Agenda 07/04/2014 às 11:12

O presente trabalho tem por objetivo analisar o contexto em que se deu a aprovação da Lei nº 8.167/2012 – Lei do Ordenamento e Uso do Solo do Município de Salvador e os argumentos utilizados pelos vereadores na sessão extraordinária 3ª Sessão Extraordiná

  1. Contextualização

O cenário da orla soteropolitana está mudando! Com a conquista de sediar a copa de 2014, diversas capitais brasileiras estão sendo alvo das mais diversas propostas de “urbanização” e desenvolvimento. É claro que um evento que atrai milhares de pessoas, como a copa do mundo, para o país sede, exige uma certa estrutura de mobilidade e acomodação. A orla de Salvador, que durante muitos anos resistiu, por meio de intervenção administrativa[1], ao apelo de grandes empreendimentos para elevar o gabarito da orla, hoje poderá ter sua paisagem radicalmente modificada pela aprovação da nova LOUOS. Sobacusaçõesde ilegalidade, a referida lei autoriza elevação em determinadas localidades da capital baiana. O que a equipe, através desta pesquisa, visa questionar é o seguinte: Por que, justamente agora, está lei foi aprovada? Como aconteceu a escolha dos locais em que a lei autoriza esta elevação? A lei aprovada sofre de ilegalidade?

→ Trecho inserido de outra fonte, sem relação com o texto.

(** * SAGE fusion core: entity registry, relationship graph, UIDN orchestrator

    A shallow embedding of [src/fusion/entity_matcher.py],
    [src/fusion/graph_builder.py] and [src/fusion/uidn_builder.py].

    Conventions of the embedding.
    - Python objects are terms of [value]; a [dict] is an association list in
      insertion order (iteration order is observable in the code).
    - A Python number is a rational ([Q]). The confidence blend of
      [_merge_entity] rounds each operation as floats do (see Float
      arithmetic); the other float expressions are computed exactly.
    - Text is ASCII: a [str] is a [string] of 8-bit characters, and the
      character classes of [str.strip], [str.lower], [str.upper], [\D] and
      [\s] are the ASCII ones.
    - A raised exception is the [Raise] result of the [result] monad.
    - [datetime.now().isoformat()] is the oracle [clock], read at successive
      ticks; [str()] of a non-string object, [difflib.SequenceMatcher.ratio]
      and [datetime.fromisoformat] are library functions taken as section
      variables, so every theorem holds for whatever they compute. *)

From Stdlib Require Import QArith Ascii.
From stdpp Require Import gmap strings list sorting.

Set Warnings "-register-all".

Close Scope Q_scope.
Open Scope string_scope.
Open Scope list_scope.

(** ** Exceptions and results *)

Inductive exn : Set := TypeError | AttributeError | KeyError | ValueError.

Inductive result (A : Type) : Type :=
| Ok (a : A)
| Raise (e : exn).
Arguments Ok {A} a.
Arguments Raise {A} e.

#[global] Instance result_ret : MRet result := fun A a => Ok a.
#[global] Instance result_bind : MBind result := fun A B f m =>
  match m with
  | Ok a => f a
  | Raise e => Raise e
  end.

(** ** Python values *)

Inductive value : Type :=
| VNone
| VBool (b : bool)
| VNum (q : Q)
| VStr (s : string)
| VList (l : list value)
| VDict (d : list (string * value)).

Abbreviation dict := (list (string * value)).

(** [d.get(k)] on an insertion-ordered dictionary, generic in the payload. *)
Fixpoint dict_get {A} (k : string) (d : list (string * A)) : option A :=
  match d with
  | [] => None
  | (k', v) :: d' => if String.eqb k k' then Some v else dict_get k d'
  end.

(** [d[k] = v]: an existing key keeps its position, a new key goes last. *)
Fixpoint dict_set {A} (k : string) (v : A) (d : list (string * A))
  : list (string * A) :=
  match d with
  | [] => [(k, v)]
  | (k', v') :: d' =>
      if String.eqb k k' then (k, v) :: d' else (k', v') :: dict_set k v d'
  end.

Definition dict_keys {A} (d : list (string * A)) : list string := map fst d.
Definition dict_values {A} (d : list (string * A)) : list A := map snd d.

(** [bool(v)] *)
Definition truthy (v : value) : bool :=
  match v with
  | VNone => false
  | VBool b => b
  | VNum q => negb (Qeq_bool q 0)
  | VStr s => negb (String.eqb s "")
  | VList l => match l with [] => false | _ => true end
  | VDict d => match d with [] => false | _ => true end
  end.

(** Numbers, with [bool] a subtype of [int]. *)
Definition num_of (v : value) : option Q :=
  match v with
  | VBool true => Some 1%Q
  | VBool false => Some 0%Q
  | VNum q => Some q
  | _ => None
  end.

(** [v == w] *)
Fixpoint py_eq (v w : value) : bool :=
  match v, w with
  | VNone, VNone => true
  | VStr s, VStr t => String.eqb s t
  | VList l, VList m =>
      (fix go (l m : list value) : bool :=
         match l, m with
         | [], [] => true
         | x :: l', y :: m' => py_eq x y && go l' m'
         | _, _ => false
         end) l m
  | VDict d, VDict e =>
      Nat.eqb (length d) (length e) &&
      (fix go (d : list (string * value)) : bool :=
         match d with
         | [] => true
         | (k, x) :: d' =>
             match dict_get k e with
             | Some y => py_eq x y
             | None => false
             end && go d'
         end) d
  | (VBool _ | VNum _), (VBool _ | VNum _) =>
      match num_of v, num_of w with
      | Some p, Some q => Qeq_bool p q
      | _, _ => false
      end
  | _, _ => false
  end.

Definition Qltb (p q : Q) : bool := negb (Qle_bool q p).

(** [v < w]; ordering is defined between numbers, between strings and
    between lists, every other pair raises [TypeError]. *)
Fixpoint py_lt (v w : value) : result bool :=
  match v, w with
  | VStr s, VStr t => Ok (String.ltb s t)
  | VList l, VList m =>
      (fix go (l m : list value) : result bool :=
         match l, m with
         | [], [] => Ok false
         | [], _ :: _ => Ok true
         | _ :: _, [] => Ok false
         | x :: l', y :: m' => if py_eq x y then go l' m' else py_lt x y
         end) l m
  | (VBool _ | VNum _), (VBool _ | VNum _) =>
      match num_of v, num_of w with
      | Some p, Some q => Ok (Qltb p q)
      | _, _ => Raise TypeError
      end
  | _, _ => Raise TypeError
  end.

(** [v > w] and [v >= w] *)
Definition py_gt (v w : value) : result bool := py_lt w v.
Definition py_ge (v w : value) : result bool :=
  match v, w with
  | VList _, VList _ => if py_eq v w then Ok true else py_lt w v
  | _, _ => b ← py_lt v w; Ok (negb b)
  end.

(** ** Text primitives *)

Definition chars (s : string) : list ascii := String.list_ascii_of_string s.
Definition text (l : list ascii) : string := String.string_of_list_ascii l.

Definition code (c : ascii) : nat := nat_of_ascii c.

(** [c.isspace()] on ASCII: TAB..CR, FS..US and the blank. *)
Definition is_space (c : ascii) : bool :=
  let n := code c in
  (Nat.leb 9 n && Nat.leb n 13) || (Nat.leb 28 n && Nat.leb n 32).

Definition is_digit (c : ascii) : bool :=
  let n := code c in Nat.leb 48 n && Nat.leb n 57.

Definition lower_char (c : ascii) : ascii :=
  let n := code c in
  if Nat.leb 65 n && Nat.leb n 90 then ascii_of_nat (n + 32) else c.

Definition upper_char (c : ascii) : ascii :=
  let n := code c in
  if Nat.leb 97 n && Nat.leb n 122 then ascii_of_nat (n - 32) else c.

Fixpoint lstrip (l : list ascii) : list ascii :=
  match l with
  | c :: l' => if is_space c then lstrip l' else l
  | [] => []
  end.

(** [s.strip()] *)
Definition py_strip (s : string) : string :=
  text (rev (lstrip (rev (lstrip (chars s))))).

(** [s.lower()], [s.upper()] *)
Definition py_lower (s : string) : string := text (map lower_char (chars s)).
Definition py_upper (s : string) : string := text (map upper_char (chars s)).

(** [re.sub(r'\D', '', s)] and [re.sub(r'\s+', '', s)] *)
Definition remove_non_digits (s : string) : string :=
  text (filter (fun c => is_digit c = true) (chars s)).
Definition remove_spaces (s : string) : string :=
  text (filter (fun c => is_space c = false) (chars s)).

(** [s[-n:]] for [n > 0] *)
Definition last_chars (n : nat) (s : string) : string :=
  text (drop (length (chars s) - n) (chars s)).

(** [len(s)] *)
Definition py_len (s : string) : nat := length (chars s).

(** ** Name similarity *)

(** Inner loop of [_levenshtein_distance]: the cells of [curr_row] after its
    head, [curr_last] being [curr_row[j]]. *)
Fixpoint lev_inner (c1 : ascii) (s2 : list ascii) (prev_row : list nat)
    (curr_last : nat) : list nat :=
  match s2, prev_row with
  | c2 :: s2', p_j :: ((p_j1 :: _) as prev') =>
      let insertions := p_j1 + 1 in
      let deletions := curr_last + 1 in
      let substitutions := p_j + (if Ascii.eqb c1 c2 then 0 else 1) in
      let cell := Nat.min (Nat.min insertions deletions) substitutions in
      cell :: lev_inner c1 s2' prev' cell
  | _, _ => []
  end.

Fixpoint lev_rows (s1 s2 : list ascii) (i : nat) (prev_row : list nat)
  : list nat :=
  match s1 with
  | [] => prev_row
  | c1 :: s1' =>
      lev_rows s1' s2 (S i) ((i + 1) :: lev_inner c1 s2 prev_row (i + 1))
  end.

Definition levenshtein_distance (s1 s2 : string) : nat :=
  let '(a, b) :=
    if Nat.ltb (py_len s1) (py_len s2) then (chars s2, chars s1)
    else (chars s1, chars s2) in
  if Nat.eqb (length b) 0 then length a
  else List.last (lev_rows a b 0 (seq 0 (length b + 1))) 0.

Definition Qnat (n : nat) : Q := inject_Z (Z.of_nat n).

(** [1.0 - lev_dist / max_len if max_len > 0 else 0.0] *)
Definition lev_ratio (s t : string) : Q :=
  let max_len := Nat.max (py_len s) (py_len t) in
  if Nat.ltb 0 max_len
  then (1 - Qnat (levenshtein_distance s t) / Qnat max_len)%Q
  else 0%Q.

(** [len(set(s) & set(t)) / len(set(s) | set(t)) if set(s) | set(t) else 0.0] *)
Definition jaccard (s t : string) : Q :=
  let common_chars := list_intersection (remove_dups (chars s)) (remove_dups (chars t)) in
  let union_chars := remove_dups (chars s ++ chars t) in
  match union_chars with
  | [] => 0%Q
  | _ => (Qnat (length common_chars) / Qnat (length union_chars))%Q
  end.

(** *** A model of [difflib.SequenceMatcher(None, a, b).ratio()]

    The longest matching block is the longest [a[i:i+k] == b[j:j+k]], with
    the smallest [i] and then the smallest [j] among the longest; the blocks
    to its left and to its right are matched recursively, and the ratio is
    twice the matched length over the total length. No element is junk (the
    [autojunk] heuristic needs a second sequence of 200 elements or more). *)

Fixpoint common_prefix (a b : list ascii) : nat :=
  match a, b with
  | x :: a', y :: b' => if Ascii.eqb x y then S (common_prefix a' b') else 0
  | _, _ => 0
  end.

Definition find_longest_match (a b : list ascii) : nat * nat * nat :=
  foldl (fun best i =>
    foldl (fun best j =>
      let k := common_prefix (drop i a) (drop j b) in
      if Nat.ltb (snd best) k then (i, j, k) else best)
      best (seq 0 (length b)))
    (0, 0, 0) (seq 0 (length a)).

Fixpoint matching_size (fuel : nat) (a b : list ascii) : nat :=
  match fuel with
  | 0 => 0
  | S fuel' =>
      let '(i, j, k) := find_longest_match a b in
      if Nat.eqb k 0 then 0
      else matching_size fuel' (take i a) (take j b) + k
           + matching_size fuel' (drop (i + k) a) (drop (j + k) b)
  end.

Definition difflib_ratio (s t : string) : Q :=
  let a := chars s in
  let b := chars t in
  let total := length a + length b in
  if Nat.eqb total 0 then 1%Q
  else (2 * Qnat (matching_size (S total) a b) / Qnat total)%Q.

(** ** Entity identifiers: [f"ENTITY_{n:06d}"] *)

Definition digit_char (d : nat) : ascii := ascii_of_nat (48 + d).

Fixpoint decimal_digits (fuel n : nat) : list ascii :=
  match fuel with
  | 0 => []
  | S fuel' =>
      (if Nat.ltb n 10 then [] else decimal_digits fuel' (n / 10))
      ++ [digit_char (n mod 10)]
  end.

Definition decimal (n : nat) : list ascii := decimal_digits (S n) n.

Definition format_id (n : nat) : string :=
  let ds := decimal n in
  "ENTITY_" +:+ text (replicate (6 - length ds) "0"%char ++ ds).

(** ** Container operations used by the registry *)

(** [d.get(k)] and [d.get(k, default)] *)
Definition get (k : string) (d : dict) : value := default VNone (dict_get k d).
Definition get_default (k : string) (dflt : value) (d : dict) : value :=
  default dflt (dict_get k d).

(** [a or b] *)
Definition py_or (a b : value) : value := if truthy a then a else b.

Fixpoint is_prefix (p s : list ascii) : bool :=
  match p, s with
  | [], _ => true
  | x :: p', y :: s' => Ascii.eqb x y && is_prefix p' s'
  | _ :: _, [] => false
  end.

Fixpoint is_substring (p s : list ascii) : bool :=
  is_prefix p s || match s with [] => false | _ :: s' => is_substring p s' end.

(** [x in container] *)
Definition py_contains (x container : value) : result bool :=
  match container with
  | VList l => Ok (existsb (fun e => py_eq e x) l)
  | VStr s =>
      match x with
      | VStr t => Ok (is_substring (chars t) (chars s))
      | _ => Raise TypeError
      end
  | VDict d =>
      match x with
      | VStr t => Ok (bool_decide (is_Some (dict_get t d)))
      | VList _ | VDict _ => Raise TypeError
      | _ => Ok false
      end
  | _ => Raise TypeError
  end.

Reportemo-nos à matriz geradora dos questionamentos sobre a LOUOS (lei do uso e ocupação do solo), que é o PDDU da copa. No dia 01 de Dezembro de 2011, o Ministério Público, através da promotoras Rita Tourinho, Cristina Seixas, Antonio Sergio Mendes, entrou com uma ação civil pública para que o Plano Diretor de desenvolvimento urbano para a copa tivesse a sua tramitação, na câmara dos vereadores, suspensa, sob a alegação de que não tinham acontecido audiências públicas suficientes para debater o assunto contido na lei 7.400/2008. Segundo eles, a elaboração e a tramitação do projeto não obedeceram às regras previstas no Estatuto da Cidade e no próprio Plano Diretor de Desenvolvimento Urbano de Salvador (PDDU).

 O juiz da 5º vara da Fazenda Pública Gilberto de Oliveira, no dia 21 de Dezembro, autorizou a suspensão. A decisão liminar determinava que o presidente da Câmara Municipal se abstivesse de apresentar o projeto de lei ao plenário da casa para deliberação.

Dois artigos do então suspenso PDDU da copa foram incorporados à LOUOS, que foi votada no dia 29 de Dezembro de 2011. Estes artigos transferidos eram exatamente os que discorriam sobre a elevação do gabarito da orla de Salvador. A promotora Rita Tourinho pediu a nulidade da tramitação e entrou com uma ação de improbidade administrativa contra os 31 vereadores que votaram favorável à aprovação da LOUOS, além do presidente da Câmara Pedro Godinho e do prefeito João Henrique, que sancionou a lei.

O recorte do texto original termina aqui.